Maestri di giornalismo. “La figlia di Tortora accusa: Travaglio fa cattivo giornalismo” (intervista di Gaia Tortora a Pietro Senaldi, Libero, 3.2). Mo’ me lo segno.

Tentazione unica/1. “Il premier ora dica se siamo di troppo. Possiamo lasciare” (Maria Elena Boschi, senatrice Iv, La Stampa, 8.2). “Non voteremo questo pasticcio. Se lo vogliono fare, ci caccino” (Renzi, Corriere della sera, 8.2). In fondo non chiedono granchè: possibile che non si possa proprio accontentarli?

Tentazione unica/2. “Renzi: mi accordo con Salvini per il voto dopo il referendum” (il Giornale, 8.2).
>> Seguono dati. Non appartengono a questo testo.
Lemma lead_ok st key m' f :
  coalesce_ok st -> flight_join key (cs_map st) = (m', Leader f) ->
  coalesce_ok
    {| cs_map := m';
       cs_duties := <[f := Armed {| permit_key := key; disarmed := false |}]> (cs_duties st);
       cs_followers := cs_followers st; cs_outcomes := cs_outcomes st |}.
Proof.
  intros Hok. unfold flight_join. destruct (inner (cs_map st) !! key) eqn:Hk; [done|].
  intros [= <- <-]. set (f := next_flight (cs_map st)).
  assert (cs_duties st !! f = None /\ cs_outcomes st !! f = None) as [Hfd Hfo].
  { split; apply eq_None_not_Some; intros Hs;
      pose proof (ok_fresh st Hok f (ltac:(eauto))); unfold f in *; lia. }
  split; simpl.
  - intros key' f'. destruct (decide (key' = key)) as [->|Hne].
    + rewrite lookup_insert_eq. split.
      * intros [= <-]. exists (Armed {| permit_key := key; disarmed := false |}). by simplify_map_eq.
      * intros (d & Hd & Hkey). destruct (decide (f' = f)) as [->|Hf]; [done|].
        rewrite lookup_insert_ne in Hd by done.
        pose proof (duty_inner st f' d Hok Hd). congruence.
    + rewrite lookup_insert_ne by done. rewrite (ok_duties st Hok).
      split; intros (d & Hd & Hkey); exists d; (split; [|done]).
      * rewrite lookup_insert_ne; [done|]. congruence.
      * destruct (decide (f' = f)) as [->|Hf]; simplify_map_eq. done.
  - intros f' p Hp. destruct (decide (f' = f)) as [->|Hf]; simplify_map_eq; [done|].
    by eapply ok_armed.
  - intros f' d Hd. destruct (decide (f' = f)) as [->|Hf]; simplify_map_eq; [done|].
    by eapply ok_pending.
  - intros f' res Hr. rewrite lookup_insert_ne by congruence. by eapply ok_done.
  - intros f' [Hs|Hs]%(ok_followers st Hok); [left|by right].
    destruct (decide (f' = f)) as [->|Hf]; simplify_map_eq; eauto.
  - intros f' Hs. destruct (decide (f' = f)) as [->|Hf]; [lia|].
    rewrite lookup_insert_ne in Hs by done. pose proof (ok_fresh st Hok f' Hs). lia.
Qed.

Lemma disarm_ok st f p :
  coalesce_ok st -> cs_duties st !! f = Some (Armed p) ->
  coalesce_ok
    {| cs_map := cs_map st; cs_duties := <[f := Delegated (permit_key p)]> (cs_duties st);
       cs_followers := cs_followers st; cs_outcomes := cs_outcomes st |}.
Proof.
  intros Hok Hd. split; simpl.
  - intros key f'. rewrite (ok_duties st Hok).
    destruct (decide (f' = f)) as [->|Hf]; simplify_map_eq; [|done]. naive_solver.
  - intros f' p' Hp. destruct (decide (f' = f)) as [->|Hf]; simplify_map_eq. by eapply ok_armed.
  - intros f' d Hd'. destruct (decide (f' = f)) as [->|Hf]; simplify_map_eq; by eapply ok_pending.
  - apply (ok_done st Hok).
  - intros f' [Hs|Hs]%(ok_followers st Hok); [left|by right].
    destruct (decide (f' = f)) as [->|Hf]; simplify_map_eq; eauto.
  - intros f' Hs. apply (ok_fresh st Hok). destruct Hs as [Hs|Hs]; [left|by right].
    destruct (decide (f' = f)) as [->|Hf]; simplify_map_eq; eauto.
Qed.

Lemma follow_ok st key m' f :
  coalesce_ok st -> flight_join key (cs_map st) = (m', Follower f) ->
  coalesce_ok
    {| cs_map := m'; cs_duties := cs_duties st; cs_followers := f :: cs_followers st;
       cs_outcomes := cs_outcomes st |}.
Proof.
  intros Hok. unfold flight_join. destruct (inner (cs_map st) !! key) as [f'|] eqn:Hk; [|done].
  intros [= <- ->]. destruct Hok as [H1 H2 H3 H4 H5 H6]. split; simpl; try done.
  intros g [->|Hg]%elem_of_cons; [|by apply H5].
  apply H1 in Hk as (d & Hd & _). eauto.
Qed.

Lemma coalesce_step_ok st st' : coalesce_ok st -> coalesce_step st st' -> coalesce_ok st'.
Proof.
  intros Hok Hstep. destruct Hstep as [key m' f st Hj|key m' f st Hj|f p res st Hd|f p st Hd|f p st Hd|f key res st Hd].
  - by eapply lead_ok.
  - by eapply follow_ok.
  - rewrite permit_complete_eq. by apply (finish_ok st f (Armed p)).
  - unfold permit_drop. rewrite (ok_armed st Hok f p Hd). by apply (finish_ok st f (Armed p)).
  - by apply disarm_ok.
  - by apply (finish_ok st f (Delegated key)).
Qed.

Lemma coalesce_rtc_ok st st' : coalesce_ok st -> rtc coalesce_step st st' -> coalesce_ok st'.
Proof. intros Hok Hr. induction Hr; eauto using coalesce_step_ok. Qed.

Lemma coalesce_reachable_ok st : coalesce_reachable st -> coalesce_ok st.
Proof. apply coalesce_rtc_ok, init_ok. Qed.

(** Once published, an outcome stays: later steps do not touch the channel. *)
Lemma outcome_step st st' f res :
  coalesce_ok st -> coalesce_step st st' ->
  cs_outcomes st !! f = Some res -> cs_outcomes st' !! f = Some res.
Proof.
  intros Hok Hstep Ho.
  assert (forall g d, cs_duties st !! g = Some d -> g <> f) as Hne.
  { intros g d Hd ->. pose proof (ok_pending st Hok _ _ Hd).
    pose proof (ok_done st Hok _ _ Ho). congruence. }
  destruct Hstep; simpl; try done; by rewrite lookup_insert_ne by eauto.
Qed.

Lemma outcome_rtc st st' f res :
  coalesce_ok st -> rtc coalesce_step st st' ->
  cs_outcomes st !! f = Some res -> cs_outcomes st' !! f = Some res.
Proof.
  intros Hok Hr. induction Hr as [|st st1 st2 Hs Hr IH]; [done|].
  intros Ho. apply IH; [by eapply coalesce_step_ok|by eapply outcome_step].
Qed.
Definition TokenBucket_new (now : N) (burst : f64) : TokenBucket :=
  {| tokens := burst; last_refill := now |}.

(** [Instant::duration_since] saturates at zero. *)
Definition refilled (now : N) (rate burst : f64) (b : TokenBucket) : f64 :=
  let elapsed := as_secs_f64 (saturating_sub now (last_refill b)) in
  f64_min (fadd (tokens b) (fmul elapsed rate)) burst.

Definition bucket_try_acquire (now : N) (rate burst : f64) (b : TokenBucket)
    : TokenBucket * bool :=
  let t := refilled now rate burst b in
  if fle f64_one t then ({| tokens := fsub t f64_one; last_refill := now |}, true)
  else ({| tokens := t; last_refill := now |}, false).

(** ** Configuration *)

Record RateLimitConfig := {
  rl_enabled : bool;
  ip_rps : f64;
  ip_burst : f64;
  user_rps : f64;
  user_burst : f64;
  api_key_rps : f64;
  api_key_burst : f64;
  api_key_header : string;
  api_key_bearer : bool;
  api_key_required : bool;
  rl_max_keys : N;
}.

Definition f64_zero : f64 := S754_zero false.

Definition parse_positive_f64 (env : Env) (name : string) (dflt : f64) : f64 :=
  match env name ≫= parse_f64 with
  | Some v => if flt f64_zero v then v else dflt
  | None => dflt
  end.

Definition RateLimitConfig_from_env (env : Env) : RateLimitConfig :=
  let twice x := fmul x (f64_of_N 2) in
  let ip_rps := parse_positive_f64 env "RATE_LIMIT_IP_RPS" (f64_of_N 100) in
  let ip_burst := parse_positive_f64 env "RATE_LIMIT_IP_BURST" (twice ip_rps) in
  let user_rps := parse_positive_f64 env "RATE_LIMIT_USER_RPS" (f64_of_N 50) in
  let user_burst := parse_positive_f64 env "RATE_LIMIT_USER_BURST" (twice user_rps) in
  let api_key_rps := parse_positive_f64 env "RATE_LIMIT_API_KEY_RPS" (f64_of_N 20) in
  let api_key_burst := parse_positive_f64 env "RATE_LIMIT_API_KEY_BURST" (twice api_key_rps) in
  {| rl_enabled := env_flag_default_off env "RATE_LIMIT_ENABLED";
     ip_rps := ip_rps; ip_burst := ip_burst; user_rps := user_rps; user_burst := user_burst;
     api_key_rps := api_key_rps; api_key_burst := api_key_burst;
     api_key_header :=
       default "x-api-key"
         (non_empty ((fun s => to_ascii_lowercase (trim s)) <$> env "RATE_LIMIT_API_KEY_HEADER"));
     api_key_bearer := env_flag_default_on env "RATE_LIMIT_API_KEY_BEARER";
     api_key_required := env_flag_default_off env "RATE_LIMIT_API_KEY_REQUIRED";
     rl_max_keys := N.max (env_parse parse_usize env "RATE_LIMIT_MAX_KEYS" 10000%N) 1 |}.

(** ** The API key of a request *)

Section api_key.
Context {T : HeaderText}.

Fixpoint api_key_from_header (header_name : string) (headers : HeaderMap) : option string :=
  match headers with
  | [] => None
  | (name, value) :: headers' =>
      if eq_ignore_ascii_case name header_name then
        match hv_to_str value with
        | Some v =>
            let key := trim v in
            if negb (str_is_empty key) then Some key else api_key_from_header header_name headers'
        | None => api_key_from_header header_name headers'
        end
      else api_key_from_header header_name headers'
  end.

Definition api_key_from_bearer (headers : HeaderMap) : option string :=
  value ← hm_get_str headers "authorization";
  token ← match strip_prefix "Bearer " value with
          | Some t => Some t
          | None => strip_prefix "bearer " value
          end;
  let key := trim token in
  if negb (str_is_empty key) then Some key else None.

Definition extract_api_key (headers : HeaderMap) (config : RateLimitConfig) : option string :=
  match api_key_from_header (api_key_header config) headers with
  | Some key => Some key
  | None => if api_key_bearer config then api_key_from_bearer headers else None
  end.

End api_key.

(** ** The limiter *)

Abbreviation Buckets := (gmap string TokenBucket).

Record RateLimiter := {
  ip_buckets : Buckets;
  user_buckets : Buckets;
  api_key_buckets : Buckets;
}.

Definition RateLimiter_new : RateLimiter :=
  {| ip_buckets := ∅; user_buckets := ∅; api_key_buckets := ∅ |}.

Section limiter.
Context (config : RateLimitConfig) (first_key : Buckets -> option string).

Definition try_acquire (now : N) (key : string) (rate burst : f64) (buckets : Buckets)
    : Buckets * bool :=
  let buckets := evict_for first_key (rl_max_keys config) key buckets in
  let bucket := default (TokenBucket_new now burst) (buckets !! key) in
  let '(bucket', ok) := bucket_try_acquire now rate burst bucket in
  (<[key := bucket']> buckets, ok).

(** The three stages of [check]; a stage whose subject is absent admits. *)
Definition check_ip (now : N) (client_ip : string) (l : RateLimiter) : RateLimiter * bool :=
  let '(b, ok) := try_acquire now client_ip (ip_rps config) (ip_burst config) (ip_buckets l) in
  ({| ip_buckets := b; user_buckets := user_buckets l; api_key_buckets := api_key_buckets l |}, ok).

Definition check_user (now : N) (username : option string) (l : RateLimiter) : RateLimiter * bool :=
  match non_empty username with
  | Some user =>
      let '(b, ok) := try_acquire now user (user_rps config) (user_burst config) (user_buckets l) in
      ({| ip_buckets := ip_buckets l; user_buckets := b; api_key_buckets := api_key_buckets l |}, ok)
  | None => (l, true)
  end.

Definition check_api_key (now : N) (api_key : option string) (l : RateLimiter)
    : RateLimiter * bool :=
  match non_empty api_key with
  | Some key =>
      let '(b, ok) :=
        try_acquire now key (api_key_rps config) (api_key_burst config) (api_key_buckets l) in
      ({| ip_buckets := ip_buckets l; user_buckets := user_buckets l; api_key_buckets := b |}, ok)
  | None => (l, true)
  end.

Definition rl_check (now : N) (client_ip : string) (username api_key : option string)
    (l : RateLimiter) : RateLimiter * option RateLimitViolation :=
  if negb (rl_enabled config) then (l, None)
  else if api_key_required config && bool_decide (non_empty api_key = None) then
    (l, Some RlApiKeyMissing)
  else
    let '(l, ok) := check_ip now client_ip l in
    if negb ok then (l, Some RlIp)
    else
      let '(l, ok) := check_user now username l in
      if negb ok then (l, Some RlUser)
      else
        let '(l, ok) := check_api_key now api_key l in
        if negb ok then (l, Some RlApiKey) else (l, None).

(** ** Distributed counters

    [incr key] is Redis's reply to [INCR key] ([None] for an error); the results
    carry the commands sent, [EXPIRE] (of the one-second window) included. *)
Definition redis_over (burst : f64) (incr : string -> option Z) (key : string)
    : list RlCommand * bool :=
  match incr key with
  | Some count =>
      ((if (count =? 1)%Z then [RlIncr key; RlExpire key 1] else [RlIncr key]),
       flt burst (f64_of_Z count))
  | None => ([RlIncr key], false)
  end.

Definition redis_over_opt (burst : f64) (incr : string -> option Z) (prefix : string)
    (subject : option string) : list RlCommand * bool :=
  match non_empty subject with
  | Some s => redis_over burst incr (prefix +:+ s)
  | None => ([], false)
  end.

Definition check_redis (incr : string -> option Z) (client_ip : string)
    (username api_key : option string) : list RlCommand * option RateLimitViolation :=
  let '(c1, over) := redis_over (ip_burst config) incr ("bsdm:ratelimit:ip:" +:+ client_ip) in
  if over then (c1, Some RlIp)
  else
    let '(c2, over) := redis_over_opt (user_burst config) incr "bsdm:ratelimit:user:" username in
    if over then (c1 ++ c2, Some RlUser)
    else
      let '(c3, over) :=
        redis_over_opt (api_key_burst config) incr "bsdm:ratelimit:apikey:" api_key in
      (c1 ++ c2 ++ c3, if over then Some RlApiKey else None).

Definition check_async (redis : option (string -> option Z)) (now : N) (client_ip : string)
    (username api_key : option string) (l : RateLimiter)
    : RateLimiter * option RateLimitViolation :=
  if negb (rl_enabled config) then (l, None)
  else if api_key_required config && bool_decide (non_empty api_key = None) then
    (l, Some RlApiKeyMissing)
  else
    match redis with
    | Some incr => (l, (check_redis incr client_ip username api_key).2)
    | None => rl_check now client_ip username api_key l
    end.

End limiter.

(** ** Lemmas *)

(** [n] requests on one bucket at one instant: the bucket and how many passed. *)
Fixpoint acquire_n (n : nat) (now : N) (rate burst : f64) (b : TokenBucket) : TokenBucket * nat :=
  match n with
  | 0 => (b, 0)
  | S n' =>
      let '(b', ok) := bucket_try_acquire now rate burst b in
      let '(b'', k) := acquire_n n' now rate burst b' in
      (b'', (if ok then S k else k))
  end.

#[export] Instance spec_float_eq_dec : EqDecision f64.
Proof. solve_decision. Defined.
Magari: mal che vada, un Matteo su due ce lo leviamo dalle palle.

Memento. “Ricordiamoci che i mafiosi sono uomini di merda” (Alessandro Sallusti sulle rivelazioni di Graviano su B., il Giornale, 8.2). Però sono degli ottimi stallieri.

Quattro amici al bar. “Tutti contro Bonafede… Domanda: possibile che abbia ragione Bonafede, mentre il resto del mondo ha torto? Non s’apre un problema di legittimazione democratica per questa normativa, sconfessata dai suoi stessi destinatari (i magistrati, ndr)?” (Michele Ainis, Repubblica, 2.2). “L’Anm ha chiesto da sempre l’interruzione della prescrizione con la sentenza di condanna di primo grado, per restituire al processo la sua piena efficacia” (mozione unanime del Congresso dell’Associazione nazionale magistrati, 1.12.2019). “Ormai la blocca-prescrizione la vogliono solo Bonafede, Travaglio e pochi altri” (Luca Telese, Otto e mezzo, La7, 29.1). “A difendere l’addio alla prescrizione sono rimasti quattro amici al bar: Travaglio, quattro pm e Bonafede. Il resto del mondo, e a ragione, è contrario” (Filippo Facci, Libero, 6.2). “La riforma della prescrizione piace al 59%. Il 57% ritiene che la prescrizione spesso consente ai colpevoli di evitare la condanna e propende per l’eliminazione o l’allungamento affinché si giunga a sentenza, evitando l’estinzione del reato; solo il 20% la considera una garanzia per gli imputati” (Nando Pagnoncelli, Corriere della sera, 7.2). Mi sa che, in quel bar, tutti non ci stiamo.

Testa di Trota. “Quelli del Fatto mi vogliono rovinare la vita. Mi perseguitano per uccidere la Lega” (Renzo Bossi, Libero, 7.2). Gli abbiamo chiesto come si chiama.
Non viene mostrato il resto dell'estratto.